[Saved data entries]
━━━━━━━━━━━━━━━━━━━━━━━━━━━━━━

(* ===== verification/VpagesExamples.v ===== *)
(** * Concrete machines

    Small machine states on which the theorems on address spaces are instantiated:
    sixteen free frames, the kernel's tables at 0x90000, and one process. *)

From S2P Require Import Prelude Memory Frames Vpages Bits PageTree VpagesMap VpagesPages.
From S2P Require Import VpagesIsolation VpagesWrite VpagesKernel.

Definition final {A} (c : M mst A) (st : mst) : mst :=
  match c st with Ret (_, s) => s | _ => st end.

Definition result {A} (c : M mst A) (st : mst) : option A :=
  match c st with Ret (r, _) => Some r | _ => None end.

(** The memory with the given words and zeros elsewhere. *)
Definition words (l : list (Z * Z)) : mem := foldr (λ '(a, w) m, wr64 m a w) ∅ l.

(** The entries of an address space at 0x80000 whose tables for the P4 slot [i] are
    the frames 0x81000, 0x82000 and 0x83000, and whose first pages have the given
    entries: 0x200 is a reserved page, 0x84007 one with the frame 0x84000. *)
Definition path (i : Z) (ptes : list Z) : list (Z * Z) :=
  (0x80000 + 8 * i, 0x81207) :: (0x81000, 0x82207) :: (0x82000, 0x83207) ::
  imap (λ j w, (0x83000 + 8 * Z.of_nat j, w)) ptes.

(** Sixteen free frames from 1 MiB on. *)
Definition machine (m : mem) : mst := boot_mst m (MemRegion 0x100000 0x10000 true).

(** A P4 whose user slots are clear, one with a page reserved, and the same machine
    faulting on an address of that page. *)
Definition user_root : Z := 0x80000.
Definition user_boot : mst := set_cr3 user_root (machine ∅).
Definition user_reserved : mst := set_cr3 user_root (machine (words (path 32 [0x200]))).
Definition user_fault : mst := set_cr2 (VA_USER_BASE + 0x123) user_reserved.


Lemma user_boot_space : space user_boot user_root 32 480 (regions_frames (usable_regions user_boot)).
Proof. apply space_check. by vm_compute. Qed.
Lemma user_reserved_space :
  space user_reserved (cr3 user_reserved) 32 480 (regions_frames (usable_regions user_reserved)).
Proof. apply space_check. by vm_compute. Qed.
Lemma user_fault_space :
  space user_fault (cr3 user_fault) 32 480 (regions_frames (usable_regions user_fault)).
Proof. apply space_cr2, user_reserved_space. Qed.

(** A kernel with its heap pointer at the start of the heap; the same with the second
    page of the heap in use, and after a request for two pages, which fails. *)
Definition heap_boot : mst := set_kernel_va VA_KHEAP_BASE (set_cr3 user_root (machine ∅)).
Definition heap_used : mst :=
  set_kernel_va VA_KHEAP_BASE (set_cr3 user_root (machine (words (path 2 [0; 0x200])))).
Definition heap_failed : mst := final (MMU_alloc_pages 2) heap_used.

(** A heap whose first page has two blocks of 2048 bytes: the first one is in use, for
    2000 bytes, the second one is the free list of its pool. *)
Definition heap_live : mst :=
  set_kernel_va (VA_KHEAP_BASE + 0x1000) (set_cr3 user_root (machine (words
    (path 2 [0x84007] ++ [(0x84000, 0x93050); (0x84008, 2000); (0x84800, 0)])))).

Lemma heap_boot_full : space heap_boot (cr3 heap_boot) 2 28 (regions_frames (usable_regions heap_boot)).
Proof. apply space_check. by vm_compute. Qed.
Lemma heap_live_full : space heap_live (cr3 heap_live) 2 28 (regions_frames (usable_regions heap_live)).
Proof. apply space_check. by vm_compute. Qed.
Lemma heap_live_page :
  present (pte (pmem heap_live) (cr3 heap_live) VA_KHEAP_BASE) = true ∧
  addr_of (pte (pmem heap_live) (cr3 heap_live) VA_KHEAP_BASE) = 0x84000 ∧
  rd64 (pmem heap_live) 0x84000 = 0x93050 ∧ rd64 (pmem heap_live) 0x84008 = 2000 ∧
  rd64 (pmem heap_live) 0x84800 = 0.
Proof. repeat split; vm_compute; reflexivity. Qed.
Lemma heap_live_vars : kernel_va heap_live = VA_KHEAP_BASE + 0x1000 ∧
  length (regions_frames (usable_regions heap_live)) = 16%nat ∧ kernel_va heap_boot = VA_KHEAP_BASE ∧
  length (regions_frames (usable_regions heap_boot)) = 16%nat.
Proof. repeat split; vm_compute; reflexivity. Qed.

Lemma heap_boot_space : space heap_boot (cr3 heap_boot) 2 1 (regions_frames (usable_regions heap_boot)).
Proof. apply space_check. by vm_compute. Qed.
Lemma heap_failed_space : space heap_failed (cr3 heap_failed) 2 1 (regions_frames (usable_regions heap_failed)).
Proof. apply space_check. by vm_compute. Qed.

(** ** A kernel and a process

    The kernel's P4 is 0x90000, with the first GiB identity mapped and three bytes
    in a buffer at 0x92000; the process has a page it has written to and a reserved one. *)

Definition demo_layout : KLayout := {| ptable_p4 := 0x90000; ptable_p3_identity := 0x91000 |}.

Definition proc_root : Z := 0x80000.
Definition proc_va : Z := VA_USER_BASE + 0x3000.
Definition proc_state : mst :=
  set_kernel_cr3 0x90000 (set_cr3 0x90000 (machine (words
    (path 32 [0; 0; 0; 0x84007; 0x200] ++
     [(0x84FF8, 0x41000000000000); (0x90000, 0x91203); (0x91000, 0x283); (0x92000, 0x090807)])))).

Lemma proc_state_space :
  space proc_state proc_root 32 480 (regions_frames (usable_regions proc_state)).
Proof. apply space_check. by vm_compute. Qed.

Lemma proc_state_identity : identity_mapped 1 (pmem proc_state) (cr3 proc_state).
Proof.
  split; [by vm_compute|]. intros i Hi. assert (i = 0) as -> by lia.
  split; [|split]; vm_compute; reflexivity.
Qed.

Lemma proc_state_vmem :
  vmem (pmem proc_state) proc_root (proc_va + 0xFFE) = Some 0x41 ∧
  vmem (pmem proc_state) proc_root (proc_va + 0x1000) = Some 0 ∧
  vmem (pmem proc_state) proc_root (proc_va + 0x2000) = None.
Proof. split; [|split]; vm_compute; reflexivity. Qed.

#[global] Opaque user_boot user_reserved user_fault heap_boot heap_used heap_failed heap_live proc_state.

━━━━━━━━━━━━━━━━━━━━━━━━━━━━━━

Task to carry out: Please print exactly the lines of the entries above, beginning with the line that contains "split; [by vm_compute|]." and ending with the last line.

Your solution:
  split; [by vm_compute|]. intros i Hi. assert (i = 0) as -> by lia.
  split; [|split]; vm_compute; reflexivity.
Qed.

Lemma proc_state_vmem :
  vmem (pmem proc_state) proc_root (proc_va + 0xFFE) = Some 0x41 ∧
  vmem (pmem proc_state) proc_root (proc_va + 0x1000) = Some 0 ∧
  vmem (pmem proc_state) proc_root (proc_va + 0x2000) = None.
Proof. split; [|split]; vm_compute; reflexivity. Qed.

#[global] Opaque user_boot user_reserved user_fault heap_boot heap_used heap_failed heap_live proc_state.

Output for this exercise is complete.